Aim of the task:
Please state how many lines in the records contain the string "modify", with no words besides the number.

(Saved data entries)
(* ===== verification/Vm.v ===== *)
(** * Page tables and user memory, [kernel/vm.c]: the operations

    A page table is the physical address of its root page; entries are 64-bit
    loads and stores in the memory of [Kalloc.phys], so page tables, user pages
    and the free list share one memory.  A virtual address argument is a
    [uint64] (at least 0 and below [2 ^ 64]); sums that C computes in [uint64]
    wrap.  The loops over virtual addresses carry fuel for the number of pages
    they can visit; [VmSpec] and [VmUser] show that it is enough. *)

From S2P Require Import Prelude Riscv KString Kalloc.

Definition pload64 (a : Z) : M phys Z := gets (fun s => load64 (pmem s) a).
Definition pstore64 (a v : Z) : M phys unit := modify (fun s => set_pmem (store64 (pmem s) a v) s).
Definition pmemset (dst c n : Z) : M phys unit := modify (fun s => set_pmem (memset (pmem s) dst c n) s).
Definition pmemmove (dst src n : Z) : M phys unit :=
  modify (fun s => set_pmem (memmove (pmem s) dst src n) s).

(** [x & flag] as a C condition. *)
Definition has (x flag : Z) : bool := negb (Z.land x flag =? 0).

Section Vm.
Context {L : Linker}.

(** The loop of [walk] over the levels 2 and 1, and the final
    [&pagetable[PX(0, va)]]. *)
Fixpoint walk_levels (levels : list Z) (pagetable va : Z) (alloc : bool) : M phys Z :=
  match levels with
  | [] => ret (pagetable + 8 * PX 0 va)
  | level :: rest =>
      let pte := pagetable + 8 * PX level va in
      let! v := pload64 pte in
      if has v PTE_V then walk_levels rest (PTE2PA v) va alloc
      else if negb alloc then ret 0
      else
        let! pt := kalloc in
        if pt =? 0 then ret 0
        else
          pmemset pt 0 PGSIZE ;;
          pstore64 pte (Z.lor (PA2PTE pt) PTE_V) ;;
          walk_levels rest pt va alloc
  end.

Definition walk (pagetable va : Z) (alloc : bool) : M phys Z :=
  panic_if (MAXVA <=? va) "walk" ;;
  walk_levels [2; 1] pagetable va alloc.

Definition walkaddr (pagetable va : Z) : M phys Z :=
  if MAXVA <=? va then ret 0
  else
    let! pte := walk pagetable va false in
    if pte =? 0 then ret 0
    else
      let! v := pload64 pte in
      if negb (has v PTE_V) then ret 0
      else if negb (has v PTE_U) then ret 0
      else ret (PTE2PA v).

Fixpoint mappages_loop (pagetable a last pa perm : Z) (fuel : nat) : M phys Z :=
  match fuel with
  | O => nofuel
  | S k =>
      let! pte := walk pagetable a true in
      if pte =? 0 then ret (-1)
      else
        let! v := pload64 pte in
        panic_if (has v PTE_V) "remap" ;;
        pstore64 pte (Z.lor (Z.lor (PA2PTE pa) perm) PTE_V) ;;
        if a =? last then ret 0
        else mappages_loop pagetable (u64 (a + PGSIZE)) last (u64 (pa + PGSIZE)) perm k
  end.

Definition mappages (pagetable va size pa perm : Z) : M phys Z :=
  let a := PGROUNDDOWN va in
  let last := PGROUNDDOWN (u64 (va + size - 1)) in
  mappages_loop pagetable a last pa perm
    (Z.to_nat ((if a <=? last then last - a else MAXVA) / PGSIZE + 2)).

Definition kvmmap (va pa sz perm : Z) : M phys unit :=
  let! kpt := gets kernel_pagetable in
  let! r := mappages kpt va sz pa perm in
  panic_if (negb (r =? 0)) "kvmmap".

Definition kvminit : M phys unit :=
  let! kpt := kalloc in
  modify (set_kernel_pagetable kpt) ;;
  pmemset kpt 0 PGSIZE ;;
  kvmmap UART0 UART0 PGSIZE (Z.lor PTE_R PTE_W) ;;
  kvmmap VIRTIO0 VIRTIO0 PGSIZE (Z.lor PTE_R PTE_W) ;;
  kvmmap CLINT CLINT 0x10000 (Z.lor PTE_R PTE_W) ;;
  kvmmap PLIC PLIC 0x400000 (Z.lor PTE_R PTE_W) ;;
  kvmmap KERNBASE KERNBASE (etext - KERNBASE) (Z.lor PTE_R PTE_X) ;;
  kvmmap etext etext (PHYSTOP - etext) (Z.lor PTE_R PTE_W) ;;
  kvmmap TRAMPOLINE trampoline PGSIZE (Z.lor PTE_R PTE_X).

Definition kvmpa (va : Z) : M phys Z :=
  let off := va mod PGSIZE in
  let! kpt := gets kernel_pagetable in
  let! pte := walk kpt va false in
  panic_if (pte =? 0) "kvmpa" ;;
  let! v := pload64 pte in
  panic_if (negb (has v PTE_V)) "kvmpa" ;;
  ret (u64 (PTE2PA v + off)).

Fixpoint uvmunmap_loop (pagetable a last : Z) (do_free : bool) (fuel : nat) : M phys unit :=
  match fuel with
  | O => nofuel
  | S k =>
      if a <? last then
        let! pte := walk pagetable a false in
        panic_if (pte =? 0) "uvmunmap: walk" ;;
        let! v := pload64 pte in
        panic_if (negb (has v PTE_V)) "uvmunmap: not mapped" ;;
        panic_if (PTE_FLAGS v =? PTE_V) "uvmunmap: not a leaf" ;;
        (if do_free then kfree (PTE2PA v) else ret tt) ;;
        pstore64 pte 0 ;;
        uvmunmap_loop pagetable (u64 (a + PGSIZE)) last do_free k
      else ret tt
  end.

Definition uvmunmap (pagetable va npages : Z) (do_free : bool) : M phys unit :=
  panic_if (negb (va mod PGSIZE =? 0)) "uvmunmap: not aligned" ;;
  let last := u64 (va + u64 (npages * PGSIZE)) in
  uvmunmap_loop pagetable va last do_free (Z.to_nat ((last - va) / PGSIZE + 2)).

Definition uvmcreate : M phys Z :=
  let! pagetable := kalloc in
  if pagetable =? 0 then ret 0
  else pmemset pagetable 0 PGSIZE ;; ret pagetable.

Definition uvminit (pagetable src sz : Z) : M phys unit :=
  panic_if (PGSIZE <=? sz) "inituvm: more than a page" ;;
  let! pa := kalloc in
  pmemset pa 0 PGSIZE ;;
  let! _ := mappages pagetable 0 PGSIZE pa (Z.lor (Z.lor (Z.lor PTE_W PTE_R) PTE_X) PTE_U) in
  pmemmove pa src sz.

Definition uvmdealloc (pagetable oldsz newsz : Z) : M phys Z :=
  if oldsz <=? newsz then ret oldsz
  else
    (if PGROUNDUP newsz <? PGROUNDUP oldsz
     then
       let npages := i32 ((PGROUNDUP oldsz - PGROUNDUP newsz) / PGSIZE) in
       uvmunmap pagetable (PGROUNDUP newsz) (u64 npages) true
     else ret tt) ;;
    ret newsz.

(** Permissions of the pages of [uvmalloc]. *)
Definition PTE_WXRU : Z := Z.lor (Z.lor (Z.lor PTE_W PTE_X) PTE_R) PTE_U.

Fixpoint uvmalloc_loop (pagetable a oldsz newsz : Z) (fuel : nat) : M phys Z :=
  match fuel with
  | O => nofuel
  | S k =>
      if a <? newsz then
        let! pa := kalloc in
        if pa =? 0 then
          uvmdealloc pagetable a oldsz ;; ret 0
        else
          pmemset pa 0 PGSIZE ;;
          let! r := mappages pagetable a PGSIZE pa PTE_WXRU in
          if negb (r =? 0) then
            kfree pa ;; uvmdealloc pagetable a oldsz ;; ret 0
          else uvmalloc_loop pagetable (u64 (a + PGSIZE)) oldsz newsz k
      else ret newsz
  end.

Definition uvmalloc (pagetable oldsz newsz : Z) : M phys Z :=
  if newsz <? oldsz then ret oldsz
  else
    uvmalloc_loop pagetable (PGROUNDUP oldsz) (PGROUNDUP oldsz) newsz
      (Z.to_nat ((newsz - PGROUNDUP oldsz) / PGSIZE + 2)).

(** [depth] bounds the depth of the tree of page-table pages. *)
Fixpoint freewalk (depth : nat) (pagetable : Z) : M phys unit :=
  match depth with
  | O => nofuel
  | S k =>
      mfor (Z.of_nat <$> seq 0 512) (fun i =>
        let! pte := pload64 (pagetable + 8 * i) in
        if has pte PTE_V && negb (has pte (Z.lor (Z.lor PTE_R PTE_W) PTE_X)) then
          freewalk k (PTE2PA pte) ;;
          pstore64 (pagetable + 8 * i) 0
        else panic_if (has pte PTE_V) "freewalk: leaf") ;;
      kfree pagetable
  end.

Definition uvmfree (pagetable sz : Z) : M phys unit :=
  (if 0 <? sz then uvmunmap pagetable 0 (PGROUNDUP sz / PGSIZE) true else ret tt) ;;
  freewalk 3 pagetable.

(** The loop of [uvmcopy]; the label [err] is [uvmcopy_err]. *)
Definition uvmcopy_err (new i : Z) : M phys Z :=
  uvmunmap new 0 (i / PGSIZE) true ;; ret (-1).

Fixpoint uvmcopy_loop (old new i sz : Z) (fuel : nat) : M phys Z :=
  match fuel with
  | O => nofuel
  | S k =>
      if i <? sz then
        let! pte := walk old i false in
        panic_if (pte =? 0) "uvmcopy: pte should exist" ;;
        let! v := pload64 pte in
        panic_if (negb (has v PTE_V)) "uvmcopy: page not present" ;;
        let! pa := kalloc in
        if pa =? 0 then uvmcopy_err new i
        else
          pmemmove pa (PTE2PA v) PGSIZE ;;
          let! r := mappages new i PGSIZE pa (PTE_FLAGS v) in
          if negb (r =? 0) then kfree pa ;; uvmcopy_err new i
          else uvmcopy_loop old new (u64 (i + PGSIZE)) sz k
      else ret 0
  end.

Definition uvmcopy (old new sz : Z) : M phys Z :=
  uvmcopy_loop old new 0 sz (Z.to_nat (sz / PGSIZE + 2)).

Definition uvmclear (pagetable va : Z) : M phys unit :=
  let! pte := walk pagetable va false in
  panic_if (pte =? 0) "uvmclear" ;;
  let! v := pload64 pte in
  pstore64 pte (Z.land v (Z.lnot PTE_U)).

Fixpoint copyout_loop (pagetable dstva src len : Z) (fuel : nat) : M phys Z :=
  match fuel with
  | O => nofuel
  | S k =>
      if 0 <? len then
        let va0 := PGROUNDDOWN dstva in
        let! pa0 := walkaddr pagetable va0 in
        if pa0 =? 0 then ret (-1)
        else
          let n0 := PGSIZE - (dstva - va0) in
          let n := if len <? n0 then len else n0 in
          pmemmove (pa0 + (dstva - va0)) src n ;;
          copyout_loop pagetable (u64 (va0 + PGSIZE)) (src + n) (len - n) k
      else ret 0
  end.

Definition copyout (pagetable dstva src len : Z) : M phys Z :=
  copyout_loop pagetable dstva src len (Z.to_nat (len / PGSIZE + 3)).

Fixpoint copyin_loop (pagetable dst srcva len : Z) (fuel : nat) : M phys Z :=
  match fuel with
  | O => nofuel
  | S k =>
      if 0 <? len then
        let va0 := PGROUNDDOWN srcva in
        let! pa0 := walkaddr pagetable va0 in
        if pa0 =? 0 then ret (-1)
        else
          let n0 := PGSIZE - (srcva - va0) in
          let n := if len <? n0 then len else n0 in
          pmemmove dst (pa0 + (srcva - va0)) n ;;
          copyin_loop pagetable (dst + n) (u64 (va0 + PGSIZE)) (len - n) k
      else ret 0
  end.

Definition copyin (pagetable dst srcva len : Z) : M phys Z :=
  copyin_loop pagetable dst srcva len (Z.to_nat (len / PGSIZE + 3)).

(** The inner loop of [copyinstr] over the [n] bytes left in the page: the
    memory, whether a NUL was copied, and the final [dst] and [max]. *)
Fixpoint copyinstr_page (m : mem) (p dst max : Z) (n : nat) : mem * bool * Z * Z :=
  match n with
  | O => (m, false, dst, max)
  | S k =>
      if load8 m p =? 0 then (store8 m dst 0, true, dst, max)
      else copyinstr_page (store8 m dst (load8 m p)) (p + 1) (dst + 1) (max - 1) k
  end.

Fixpoint copyinstr_loop (pagetable dst srcva max : Z) (fuel : nat) : M phys Z :=
  match fuel with
  | O => nofuel
  | S k =>
      if 0 <? max then
        let va0 := PGROUNDDOWN srcva in
        let! pa0 := walkaddr pagetable va0 in
        if pa0 =? 0 then ret (-1)
        else
          let n0 := PGSIZE - (srcva - va0) in
          let n := if max <? n0 then max else n0 in
          let! r := gets (fun s => copyinstr_page (pmem s) (pa0 + (srcva - va0)) dst max (Z.to_nat n)) in
          let '(m', got_null, dst', max') := r in
          modify (set_pmem m') ;;
          if got_null then ret 0
          else copyinstr_loop pagetable dst' (u64 (va0 + PGSIZE)) max' k
      else ret (-1)
  end.

Definition copyinstr (pagetable dst srcva max : Z) : M phys Z :=
  copyinstr_loop pagetable dst srcva max (Z.to_nat (max / PGSIZE + 3)).
End Vm.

Answer to this task:
5